*Material provided*
^^^^

Lemma parseExpression_first_token (n : nat) (w : World) :
  beginsExpression (peek w) = false ->
  returns (parseExpression (S n)) w
    (fun r w' => fst r = nilExpression /\ snd r <> None /\ sameStream w w').
Proof.
  intros Hb. apply not_beginsExpression in Hb.
  destruct Hb as (Hminus & Hbang & Hshadow & Hident & Hconst & Hopen).
  simpl. unfold parseExpression_body, parseUnaryExpression, parseSimpleExpression.
  eapply returns_bind with
    (P := fun r w1 => snd r <> None /\ sameStream w w1).
  - stepCall minus w1 E1. failExpect E1 w1 S1.
    rewrite <- (sameStream_peek S1) in Hbang.
    stepCall bang w2 E2. failExpect E2 w2 S2.
    apply returns_ret. simpl. split; [discriminate|].
    eapply sameStream_trans; eassumption.
  - intros [u perr] w2 [Hne S2]; cbv beta iota. simpl in Hne.
    destruct perr as [pe|]; [clear Hne | congruence].
    rewrite <- (sameStream_peek S2) in Hshadow, Hident, Hconst, Hopen.
    apply returns_bind with (P := fun r w6 => snd r <> None /\ sameStream w w6).
    + stepCall [tmpV ok] w3 E3. apply parseVariable_facts in E3.
      destruct E3 as (_ & _ & _ & F3). destruct (F3 Hshadow) as (Hok & _ & F3').
      rewrite Hident in Hok. subst ok. destruct (F3' eq_refl) as [_ S3].
      rewrite <- (sameStream_peek S3) in Hconst, Hopen.
      stepCall [tmpC ok] w4 E4. apply parseConstant_facts in E4.
      destruct E4 as (_ & _ & Hok & _ & F4).
      rewrite Hconst in Hok. subst ok. destruct (F4 eq_refl) as (_ & _ & S4).
      rewrite <- (sameStream_peek S4) in Hopen.
      stepCall open w5 E5. failExpect E5 w5 S5.
      apply returns_ret. simpl. split; [discriminate|].
      repeat (eapply sameStream_trans; [eassumption|]). apply sameStream_refl.
    + intros [s perr] w6 [Hne S6]; cbv beta iota. simpl in Hne.
      destruct perr; [|congruence].
      apply returns_ret. simpl. split; [reflexivity|]. split; [discriminate | assumption].
Qed.

Lemma parseAssignment_first_token (n : nat) (w : World) :
  beginsVariable (peek w) = false ->
  returns (parseAssignment (S n)) w
    (fun r w' => fst r = zeroAssignment /\ snd r <> None /\ sameStream w w').
Proof.
  intros Hb. apply not_beginsVariable in Hb. destruct Hb as [Hshadow Hident].
  unfold parseAssignment, parseVarList. simpl.
  apply returns_bind with (P := fun vars w1 => vars = [] /\ sameStream w w1).
  - stepCall [v ok] w1 E1. apply parseVariable_facts in E1.
    destruct E1 as (_ & _ & _ & F1). destruct (F1 Hshadow) as (Hok & _ & F1').
    rewrite Hident in Hok. subst ok. destruct (F1' eq_refl) as [_ S1].
    cbn [negb]. apply returns_ret. auto.
  - intros vars w1 [-> S1]. simpl.
    apply returns_ret. simpl. split; [reflexivity|]. split; [discriminate | assumption].
Qed.

Lemma parseCondition_first_token (fuel : nat) (rec : M BlockResult) (w : World) :
  isToken TOKEN_KEYWORD "if" (peek w) = false ->
  returns (parseCondition fuel rec) w
    (fun r w' => fst r = zeroCondition /\ snd r <> None /\ sameStream w w').
Proof.
  intros Hif. unfold parseCondition.
  stepCall kw w1 E1. failExpect E1 w1 S1. cbn [negb].
  apply returns_ret. simpl. split; [reflexivity|]. split; [discriminate | assumption].
Qed.

Lemma parseLoop_first_token (fuel : nat) (rec : M BlockResult) (w : World) :
  isToken TOKEN_KEYWORD "for" (peek w) = false ->
  returns (parseLoop fuel rec) w
    (fun r w' => fst r = zeroLoop /\ snd r <> None /\ sameStream w w').
Proof.
  intros Hfor. unfold parseLoop.
  stepCall kw w1 E1. failExpect E1 w1 S1. cbn [negb].
  apply returns_ret. simpl. split; [reflexivity|]. split; [discriminate | assumption].
Qed.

^^^^

*Exercise brief*
A complete and exact transcription of the material is required.

*Output for this exercise*
Lemma parseExpression_first_token (n : nat) (w : World) :
  beginsExpression (peek w) = false ->
  returns (parseExpression (S n)) w
    (fun r w' => fst r = nilExpression /\ snd r <> None /\ sameStream w w').
Proof.
  intros Hb. apply not_beginsExpression in Hb.
  destruct Hb as (Hminus & Hbang & Hshadow & Hident & Hconst & Hopen).
  simpl. unfold parseExpression_body, parseUnaryExpression, parseSimpleExpression.
  eapply returns_bind with
    (P := fun r w1 => snd r <> None /\ sameStream w w1).
  - stepCall minus w1 E1. failExpect E1 w1 S1.
    rewrite <- (sameStream_peek S1) in Hbang.
    stepCall bang w2 E2. failExpect E2 w2 S2.
    apply returns_ret. simpl. split; [discriminate|].
    eapply sameStream_trans; eassumption.
  - intros [u perr] w2 [Hne S2]; cbv beta iota. simpl in Hne.
    destruct perr as [pe|]; [clear Hne | congruence].
    rewrite <- (sameStream_peek S2) in Hshadow, Hident, Hconst, Hopen.
    apply returns_bind with (P := fun r w6 => snd r <> None /\ sameStream w w6).
    + stepCall [tmpV ok] w3 E3. apply parseVariable_facts in E3.
      destruct E3 as (_ & _ & _ & F3). destruct (F3 Hshadow) as (Hok & _ & F3').
      rewrite Hident in Hok. subst ok. destruct (F3' eq_refl) as [_ S3].
      rewrite <- (sameStream_peek S3) in Hconst, Hopen.
      stepCall [tmpC ok] w4 E4. apply parseConstant_facts in E4.
      destruct E4 as (_ & _ & Hok & _ & F4).
      rewrite Hconst in Hok. subst ok. destruct (F4 eq_refl) as (_ & _ & S4).
      rewrite <- (sameStream_peek S4) in Hopen.
      stepCall open w5 E5. failExpect E5 w5 S5.
      apply returns_ret. simpl. split; [discriminate|].
      repeat (eapply sameStream_trans; [eassumption|]). apply sameStream_refl.
    + intros [s perr] w6 [Hne S6]; cbv beta iota. simpl in Hne.
      destruct perr; [|congruence].
      apply returns_ret. simpl. split; [reflexivity|]. split; [discriminate | assumption].
Qed.

Lemma parseAssignment_first_token (n : nat) (w : World) :
  beginsVariable (peek w) = false ->
  returns (parseAssignment (S n)) w
    (fun r w' => fst r = zeroAssignment /\ snd r <> None /\ sameStream w w').
Proof.
  intros Hb. apply not_beginsVariable in Hb. destruct Hb as [Hshadow Hident].
  unfold parseAssignment, parseVarList. simpl.
  apply returns_bind with (P := fun vars w1 => vars = [] /\ sameStream w w1).
  - stepCall [v ok] w1 E1. apply parseVariable_facts in E1.
    destruct E1 as (_ & _ & _ & F1). destruct (F1 Hshadow) as (Hok & _ & F1').
    rewrite Hident in Hok. subst ok. destruct (F1' eq_refl) as [_ S1].
    cbn [negb]. apply returns_ret. auto.
  - intros vars w1 [-> S1]. simpl.
    apply returns_ret. simpl. split; [reflexivity|]. split; [discriminate | assumption].
Qed.

Lemma parseCondition_first_token (fuel : nat) (rec : M BlockResult) (w : World) :
  isToken TOKEN_KEYWORD "if" (peek w) = false ->
  returns (parseCondition fuel rec) w
    (fun r w' => fst r = zeroCondition /\ snd r <> None /\ sameStream w w').
Proof.
  intros Hif. unfold parseCondition.
  stepCall kw w1 E1. failExpect E1 w1 S1. cbn [negb].
  apply returns_ret. simpl. split; [reflexivity|]. split; [discriminate | assumption].
Qed.

Lemma parseLoop_first_token (fuel : nat) (rec : M BlockResult) (w : World) :
  isToken TOKEN_KEYWORD "for" (peek w) = false ->
  returns (parseLoop fuel rec) w
    (fun r w' => fst r = zeroLoop /\ snd r <> None /\ sameStream w w').
Proof.
  intros Hfor. unfold parseLoop.
  stepCall kw w1 E1. failExpect E1 w1 S1. cbn [negb].
  apply returns_ret. simpl. split; [reflexivity|]. split; [discriminate | assumption].
Qed.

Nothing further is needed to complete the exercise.